Graphic of a man sitting in hallway, under Rights & Wrongs logo and title.
October 21, 2024

In the late 1960s, the United Kingdom made a deal allowing the US to build a military base on Diego Garcia, one of 58 islands that make up the Chagos Archipelago in the Indian Ocean. The UK, which had colonized the islands in the 1800s, claimed there was “no permanent population” in Chagos. But that was a lie. Several hundred Chagossians lived on those islands. They were all forcibly removed by 1973 and have been campaigning to return ever since. In 2024, the UK announced it would relinquish its last colony in Africa, recognizing the sovereignty of Mauritius. What does this mean for the Chagossians? Will they finally be able to return home?  

 

Mausi Segun: Executive Director of the Africa Division at Human Rights Watch 

Ellianne Baptiste: Second-generation Chagossian  

 

 

Screenshot of HRW audiogram depicting beach of Chagos.

Spotlight on Ngofeen Mputubwele, Host of Human Rights Watch’s New Podcast

Ngofeen Mputubwele could never have planned his route to becoming host of the new Human Rights Watch podcast, Rights & Wrongs, but it would be hard to find anyone better suited.  

Ngofeen Mputubwele

The son of immigrants from the Democratic Republic of Congo, Mputubwele was born in Indiana, where his father was a doctoral student. When his father was offered a professorship at Lane College, among the Historically Black Colleges and Universities, the family moved to Jackson, Tennessee. Mputubwele’s high school, which had been desegregated through busing but remained socially segregated, provided a crash course in US race relations – though it remained confusing to the son of Congolese immigrants.
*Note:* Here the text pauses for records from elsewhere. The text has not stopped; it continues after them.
(** ** A text that fits the width *)

(** When the strings together are no longer than the width, iterating over
    [wrap_ansistrings(s, width)] gives one line and stops: the strings put
    end to end, padded with spaces to the width. *)
Theorem wrap_ansistrings_fits (s : list string) (width : Z) (fuel : nat) :
  sum (map len s) <= width -> (2 <= fuel)%nat ->
  exists line,
    collect WrappedANSIStringsIter.next fuel (wrap_ansistrings s width)
    = Ok [line]
    /\ line = (join EmptyString s ++ padding (width - len (join EmptyString s)))%string
    /\ len line = width.
Proof.
  intros Hs Hf. destruct fuel as [|[|fuel]]; try lia.
  unfold wrap_ansistrings, WrappedANSIStringsIter.init.
  eexists. split; [|split; [reflexivity|]].
  - cbn [collect]. unfold WrappedANSIStringsIter.next at 1.
    cbn [WrappedANSIStringsIter.output_once andb
         WrappedANSIStringsIter.unstyled_len WrappedANSIStringsIter.wrap_at
         WrappedANSIStringsIter.cur_pos WrappedANSIStringsIter.s_ansi].
    destruct (Z.leb_spec (sum (map len s)) width); [|lia].
    unfold WrappedANSIStringsIter.next.
    cbn [WrappedANSIStringsIter.output_once andb
         WrappedANSIStringsIter.unstyled_len WrappedANSIStringsIter.cur_pos].
    destruct (Z.geb_spec (sum (map len s)) (sum (map len s))); [|lia].
    cbn [bind]. rewrite len_join. reflexivity.
  - rewrite len_append, len_padding; rewrite len_join; lia.
Qed.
Mputubwele’s father grew up during Belgian colonial rule in what was then known as the Belgian Congo, and later as Zaire. He managed to get an education beyond the 6th grade by embracing the church (the only way available), and eventually received a Fulbright to study linguistics at Indiana University. He went on to Purdue and received a doctorate in comparative literature. The elder Mputubwele steeped his children in anti-colonial doctrine from an early age. Ngofeen and his two brothers were given African names, and the comic books in the Mputubwele household included those about Toussaint Louverture, who led the Haitian Revolution against the Atlantic slave trade.   

“We were steeped in Blackness,” Mputubwele says. “Toni Morrison, Malcolm X, Martin Luther King – we read all of these books. But culturally, we were very Congolese. We ate our food at home with our hands and we spoke Kikongo and French.”  
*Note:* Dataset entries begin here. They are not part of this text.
(** * kcp-go: the stream layer of [stream.go]

    A shallow embedding of [UDPStream]: the stream control protocol
    (PSH / SYN / FIN / HRT / RST on top of the ARQ engine), the blocking
    Read / Write calls with their [select] statements, Close, CloseWrite,
    Dial, and the multi-tunnel dispatcher ([parallelTun], [output],
    [flush]).

    Go values are modelled as follows.
    - [[]byte] and [string] are [list byte]; a slice expression that Go
      would reject at run time makes the call panic ([Panicked]).
    - [int], [uint32], [uint64] are [Z]; where the source computes in an
      unsigned type the wrap-around is written out.
    - [time.Time] is the number of nanoseconds since Go's zero instant, so
      [IsZero] is a comparison with [0]; [time.Duration] is nanoseconds.
    - a [chan struct{}] that is only ever closed is a [bool] (closed or
      not); a [chan struct{}] of capacity one is a [bool] (slot full or
      not); a timer channel is the instant at which it fires.
    - a [sync.Once] is a [bool] (already done or not).
    - the mutex is not modelled: every critical section is one atomic
      step, and other goroutines run only while a call is parked in a
      blocking [select] (see [wake]).

    Logging is left out.  The constructor, the setters, the updater
    goroutine and [input] are not part of the embedding; what the
    constructor establishes is [stream_ok]. *)

From Stdlib Require Import List ZArith Bool Lia.
From Stdlib Require Import Strings.Byte.
Import ListNotations.
Open Scope Z_scope.

Set Implicit Arguments.

(** ** Go slices *)

Module GoSlice.

Definition len {A} (l : list A) : Z := Z.of_nat (length l).

(** [l[:n]] on a slice whose capacity is its length. *)
Definition slice_to {A} (n : Z) (l : list A) : option (list A) :=
  if (0 <=? n) && (n <=? len l) then Some (firstn (Z.to_nat n) l) else None.

(** [l[n:]]. *)
Definition slice_from {A} (n : Z) (l : list A) : option (list A) :=
  if (0 <=? n) && (n <=? len l) then Some (skipn (Z.to_nat n) l) else None.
But to the teachers and students at Jackson Central-Merry, Ngofeen was just another Black kid at a segregated high school in the American South, which made for alienating and lonely teenage years. At times, American Blackness felt illegible, he says, but by the end of high school, he began to find his own place inside Black American life. 

Mputubwele soon returned to Indiana, where he went on to study music at Ball State University. It was there, in 2005, that he saw the film “Invisible Children,” a documentary about the abduction of children in East Africa whom the Lord’s Resistance Army uses as child soldiers.     
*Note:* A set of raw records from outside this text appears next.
(** * Bus activity timer: session log, aggregation and CSV export

    A shallow embedding of [src/app/page.tsx].  The React component keeps
    three pieces of state ([currentActivity], [timeEntries], [startTime]);
    the click handler is a transition on that state, and the aggregator and
    the exporter are read-side views of [timeEntries].

    Conventions of the embedding.
    - Timestamps are the integral time values that [Date.now()] returns; they
      and the integer arithmetic on them (differences, sums, [%], [Math.floor]
      of a quotient) live in [Z], which is what the double arithmetic of the
      source computes on safe integers (magnitude below 2^53).
    - [Date.now()] is an input: every function that samples the clock takes
      the sampled value as the argument [now].
    - One click is one transition: the functional updates queued by the
      handler are applied, in order, to the state the handler was rendered
      with.
    - One read-side computation (an export, an aggregation) runs at one clock
      value [now].
    - The quotient [d / total * 100] and [toFixed(1)] are computed on IEEE 754
      binary64 numbers, as specified by [SpecFloat] with precision 53 and
      maximal exponent 1024. *)

From Stdlib Require Import ZArith List String Ascii Bool Lia.
From Stdlib Require Import DecimalString DecimalZ DecimalPos.
From Stdlib Require Import Floats.SpecFloat.
From Stdlib Require Import Reals Lra.
From Stdlib Require Import Permutation.
Import ListNotations.
Open Scope Z_scope.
“How in the world did I get to grow up here?” Mputubwele asked himself.  

He developed an interest in human rights and made his first trip to the Democratic Republic of Congo. He went on to get a master’s degree in international development from the University of Pittsburgh. The master’s degree and Africa trip led to a desire to study something concrete – to have a skill, as Mputubwele describes it – which resulted in a law degree from the University of Pittsburgh School of Law. That, in turn, led him to practice law for several years, though Mputubwele soon left to forge his path in podcasting.    

He moved to Brooklyn, New York and got jobs at the podcasting companies Gimlet Media and Stitcher, and then at the New Yorker magazine. The net result is an experienced podcast host with a long-standing interest in human rights, expertise in international human rights law and the lived experience of growing up in an immigrant family from a country at war.

“It’s funny, when I was getting my master’s degree, I would have been super happy to get an internship with Human Rights Watch,” Mputubwele said. “And now here I am, 15 years later, hosting a podcast for Human Rights Watch. And I’m like, so that worked.”